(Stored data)
━━━━━━━━━━

(** vmx_enter_once and the critical section of vmx_be_create *)
Definition section (a : answers) (c r : nat) (m : machine) : machine :=
  match runs m !! r with
  | None => m
  | Some x =>
      match vr_at x with
      | Idle => m
      | AtLoad create =>
          if an_ready a then
            let '(reloaded, m) := vmx_make_current (an_load a) c r x m in
            upd_run r (go (if reloaded <? 0 then AtOut else if create then AtBuild else AtWrite (reloaded =? 1))) m
          else upd_run r (go AtOut) m
      | AtBuild =>
          match vmx_build_vmcs (an_build a) with
          | Some fields => upd_run r (built a) (vmcs_write c fields m)
          | None => upd_run r (go AtOut) m
          end
      | AtWrite reloaded => upd_run r (written a) (vmcs_write c (entry_writes a reloaded x) m)
      | AtEnter =>
          match hw_cur m c with
          | Some h =>
              match hw_vmcs m !! h with
              | Some v =>
                  if entry_state_ok x v && an_enters a
                  then upd_run r (go AtRead) (set_hw (hw_cur m) (<[h := guest_ran a v]> (hw_vmcs m)) m)
                  else upd_run r (go AtOut) (vmx_release c r m)
              | None => upd_run r (go AtOut) (vmx_release c r m)
              end
          | None => upd_run r (go AtOut) (vmx_release c r m)
          end
      | AtRead => upd_run r (captured (vmcs_read c m)) m
      | AtOut =>
          let m := vmx_release c r m in
          mk_machine (hw_cur m) (hw_vmcs m) (vmx_cur m) (alter (go Idle) r (runs m)) (<[c := None]> (on_cpu m))
      end
  end.

(** ** Everything together *)
(** vmx_run_alloc *)
Definition new_run : vmx_run :=
  mk_run 0 0 0 0 0 0 (-1) false false 0 0 0 0 (mk_exit 0 0 0 0 0 0) Idle 0.
Definition alloc_run (r : nat) (m : machine) : machine :=
  mk_machine (hw_cur m) (<[r := mk_vmcs false [] ∅]> (hw_vmcs m)) (vmx_cur m) (<[r := new_run]> (runs m)) (on_cpu m).
Definition begin_section (create : bool) (c r : nat) (x : vmx_run) (m : machine) : machine :=
  mk_machine (hw_cur m) (hw_vmcs m) (vmx_cur m)
    (<[r := mk_run (rip x) (rsp x) (rflags x) (cr3 x) (fs_base x) (gs_base x) (loaded_cpu x) (launched x) (vm_cached x)
              (vm_cr3 x) (vm_fs x) (vm_gs x) (vm_host_fs x) (vr_exit x) (AtLoad create) c]> (runs m))
    (<[c := Some r]> (on_cpu m)).
(** the registers the exit handler and the monitor give back between two entries *)
Definition set_regs (regs : Z * Z * Z * Z * Z * Z) (x : vmx_run) : vmx_run :=
  let '(ip, sp, fl, c3, fs, gs) := regs in
  mk_run ip sp fl c3 fs gs (loaded_cpu x) (launched x)
    (vm_cached x) (vm_cr3 x) (vm_fs x) (vm_gs x) (vm_host_fs x) (vr_exit x) (vr_at x) (vr_cpu x).
(** vmx_run_free: the pages are gone *)
Definition free_run (c r : nat) (m : machine) : machine :=
  let m := vmx_release c r m in
  mk_machine (hw_cur m) (delete r (hw_vmcs m)) (vmx_cur m) (delete r (runs m)) (on_cpu m).

Inductive vmcs_step : machine -> machine -> Prop :=
| step_alloc m r : runs m !! r = None -> hw_vmcs m !! r = None -> vmcs_step m (alloc_run r m)
| step_begin m create c r x :
    runs m !! r = Some x -> vr_at x = Idle -> on_cpu m c = None ->
    vmcs_step m (begin_section create c r x m)
| step_section m a c r : on_cpu m c = Some r -> vmcs_step m (section a c r m)
| step_regs m r x regs :
    runs m !! r = Some x -> vr_at x = Idle -> vmcs_step m (upd_run r (set_regs regs) m)
| step_free m c r x :
    runs m !! r = Some x -> vr_at x = Idle -> vmcs_step m (free_run c r m).

Definition vmcs_init : machine :=
  mk_machine (fun _ => None) ∅ (fun _ => None) ∅ (fun _ => None).
End code.
(** ** Invariant *)
Section invariant.
Context (clear_ok : nat -> bool).

Definition resident (x : vmx_run) : bool := 0 <=? loaded_cpu x.
Definition holding (p : point) : bool := match p with AtBuild | AtWrite _ | AtEnter | AtRead => true | _ => false end.
Definition unlaunched (p : point) : bool := match p with AtBuild | AtWrite _ | AtEnter => true | _ => false end.
(** the state the entry instruction finds in the VMCS *)
Definition entry_fields (x : vmx_run) (v : vmcs) : Prop :=
  vc_field v !! "GUEST_RIP" = Some (rip x) /\ vc_field v !! "GUEST_RSP" = Some (rsp x) /\
  vc_field v !! "GUEST_RFLAGS" = Some (rflags x .| X86_EFLAGS_FIXED) /\ vc_field v !! "GUEST_CR3" = Some (cr3 x) /\
  vc_field v !! "GUEST_FS_BASE" = Some (fs_base x) /\ vc_field v !! "GUEST_GS_BASE" = Some (gs_base x) /\
  vc_field v !! "HOST_FS_BASE" = Some (vm_host_fs x).

Record run_ok (m : machine) (r : nat) (x : vmx_run) (v : vmcs) : Prop := {
  ro_here : resident x = true ->
    loaded_cpu x = Z.of_nat (vr_cpu x) /\ vr_at x <> Idle /\ (forall b, vr_at x <> AtLoad b) /\
    vmx_cur m (vr_cpu x) = Some r /\ hw_cur m (vr_cpu x) = Some r /\ clear_ok r = true /\ vc_active v = [vr_cpu x];
  ro_away : resident x = false ->
    loaded_cpu x = -1 /\ launched x = false /\ vc_active v = [] /\ holding (vr_at x) = false;
  ro_clear : unlaunched (vr_at x) = true -> launched x = false /\ vc_launched v = false;
  ro_write : forall b, vr_at x = AtWrite b -> b = true /\ vm_cached x = false;
  ro_enter : vr_at x = AtEnter -> entry_fields x v;
  ro_on : vr_at x <> Idle -> on_cpu m (vr_cpu x) = Some r }.

Record vm_inv (m : machine) : Prop := {
  vi_none : forall r, runs m !! r = None -> hw_vmcs m !! r = None;
  vi_run : forall r x, runs m !! r = Some x -> exists v, hw_vmcs m !! r = Some v /\ run_ok m r x v;
  vi_cur : forall c r, vmx_cur m c = Some r -> exists x, runs m !! r = Some x /\ loaded_cpu x = Z.of_nat c;
  vi_hw : forall c r, hw_cur m c = Some r -> exists x, runs m !! r = Some x /\ loaded_cpu x = Z.of_nat c;
  vi_on : forall c r, on_cpu m c = Some r -> exists x, runs m !! r = Some x /\ vr_at x <> Idle /\ vr_cpu x = c }.

(** a section changes its own run, its own VMCS and its own CPU *)
Lemma inv_update m m' c r x' v' :
  vm_inv m -> on_cpu m c = Some r ->
  (forall s, s <> r -> runs m' !! s = runs m !! s /\ hw_vmcs m' !! s = hw_vmcs m !! s) ->
  (forall d, d <> c -> vmx_cur m' d = vmx_cur m d /\ hw_cur m' d = hw_cur m d /\ on_cpu m' d = on_cpu m d) ->
  runs m' !! r = Some x' -> hw_vmcs m' !! r = Some v' -> vr_cpu x' = c ->
  (forall o, vmx_cur m' c = Some o -> o = r /\ loaded_cpu x' = Z.of_nat c) ->
  (forall o, hw_cur m' c = Some o -> o = r /\ loaded_cpu x' = Z.of_nat c) ->
  (forall o, on_cpu m' c = Some o -> o = r /\ vr_at x' <> Idle) ->
  run_ok m' r x' v' -> vm_inv m'.
Proof.
  intros [Hnone Hrun Hcur Hhw Hon] Hc Hother Hcpus Hr' Hv' Hcpu Hcur' Hhw' Hon' Hok.
  assert (Helse : forall s x, s <> r -> runs m !! s = Some x -> vr_at x <> Idle -> vr_cpu x <> c).
  { intros s x Hne Hs Hni <-. destruct (Hrun _ _ Hs) as (v & _ & Hx). pose proof (ro_on _ _ _ _ Hx Hni). congruence. }
  assert (Hloaded : forall s x d, d <> c -> runs m !! s = Some x -> loaded_cpu x = Z.of_nat d -> s <> r).
  { intros s x d Hd Hs Hl ->. destruct (Hrun _ _ Hs) as (v & _ & Hx).
    destruct (ro_here _ _ _ _ Hx) as (Hlc & Hni & _); [unfold resident; apply Z.leb_le; lia|].
    destruct (Hon _ _ Hc) as (y & Hy & _ & Hyc). rewrite Hs in Hy. simplify_eq. lia. }
  split.
  - intros s Hs. destruct (decide (s = r)) as [->|Hne]; [congruence|].
    destruct (Hother s Hne) as [E1 E2]. rewrite E2. apply Hnone. congruence.
  - intros s x Hs. destruct (decide (s = r)) as [->|Hne]; [rewrite Hr' in Hs; simplify_eq; eauto|].
    destruct (Hother s Hne) as [E1 E2]. rewrite E1 in Hs. destruct (Hrun _ _ Hs) as (v & Hv & Hx).
    exists v. split; [congruence|]. destruct Hx as [Hh Ha Hcl Hw He Ho].
    split; auto.
    + intros Hres. destruct (Hh Hres) as (H1 & H2 & H3 & H4 & H5 & H6 & H7).
      destruct (Hcpus (vr_cpu x) (Helse _ _ Hne Hs H2)) as (-> & -> & _). auto 10.
    + intros Hni. destruct (Hcpus (vr_cpu x) (Helse _ _ Hne Hs Hni)) as (_ & _ & ->). auto.
  - intros d s Hs. destruct (decide (d = c)) as [->|Hd].
    + destruct (Hcur' _ Hs) as [-> ?]. eauto.
    + destruct (Hcpus d Hd) as (E & _ & _). rewrite E in Hs. destruct (Hcur _ _ Hs) as (x & Hx & Hl).
      exists x. split; [|done]. rewrite (proj1 (Hother s (Hloaded _ _ _ Hd Hx Hl))). done.
  - intros d s Hs. destruct (decide (d = c)) as [->|Hd].
    + destruct (Hhw' _ Hs) as [-> ?]. eauto.
    + destruct (Hcpus d Hd) as (_ & E & _). rewrite E in Hs. destruct (Hhw _ _ Hs) as (x & Hx & Hl).
      exists x. split; [|done]. rewrite (proj1 (Hother s (Hloaded _ _ _ Hd Hx Hl))). done.
  - intros d s Hs. destruct (decide (d = c)) as [->|Hd].
    + destruct (Hon' _ Hs) as [-> ?]. eauto.
    + destruct (Hcpus d Hd) as (_ & _ & E). rewrite E in Hs. destruct (Hon _ _ Hs) as (x & Hx & Hni & Hxc).
      exists x. split; [|done].
      destruct (decide (s = r)) as [->|Hne]; [destruct (Hon _ _ Hc) as (y & Hy & _ & Hyc); congruence|].
      by rewrite (proj1 (Hother s Hne)).
Qed.
Lemma section_facts m c r :
  vm_inv m -> on_cpu m c = Some r ->
  exists x v, runs m !! r = Some x /\ hw_vmcs m !! r = Some v /\ run_ok m r x v /\ vr_at x <> Idle /\ vr_cpu x = c /\
    (forall o, vmx_cur m c = Some o -> o = r /\ loaded_cpu x = Z.of_nat c) /\
    (forall o, hw_cur m c = Some o -> o = r /\ loaded_cpu x = Z.of_nat c).
Proof.
  intros Hinv Hc. destruct (vi_on _ Hinv _ _ Hc) as (x & Hx & Hni & Hxc).
  destruct (vi_run _ Hinv _ _ Hx) as (v & Hv & Hok).
  assert (Hcpu : forall o y, runs m !! o = Some y -> loaded_cpu y = Z.of_nat c -> o = r /\ loaded_cpu x = Z.of_nat c).
  { intros o y Hy Hl. destruct (vi_run _ Hinv _ _ Hy) as (w & _ & Hyok).
    destruct (ro_here _ _ _ _ Hyok) as (Hlc & Hyi & _); [unfold resident; apply Z.leb_le; lia|].
    pose proof (ro_on _ _ _ _ Hyok Hyi) as Hoy. replace (vr_cpu y) with c in Hoy by lia.
    assert (o = r) as -> by congruence. split; [done|congruence]. }
  exists x, v. split_and!; auto; intros o Ho.
  - destruct (vi_cur _ Hinv _ _ Ho) as (y & Hy & Hl). eauto.
  - destruct (vi_hw _ Hinv _ _ Ho) as (y & Hy & Hl). eauto.
Qed.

━━━━━━━━━━

▶ [EXERCISE] Using the records above, report each line with the string "regs".

▶ [EXERCISE RESPONSE]
Definition set_regs (regs : Z * Z * Z * Z * Z * Z) (x : vmx_run) : vmx_run :=
  let '(ip, sp, fl, c3, fs, gs) := regs in
| step_regs m r x regs :
    runs m !! r = Some x -> vr_at x = Idle -> vmcs_step m (upd_run r (set_regs regs) m)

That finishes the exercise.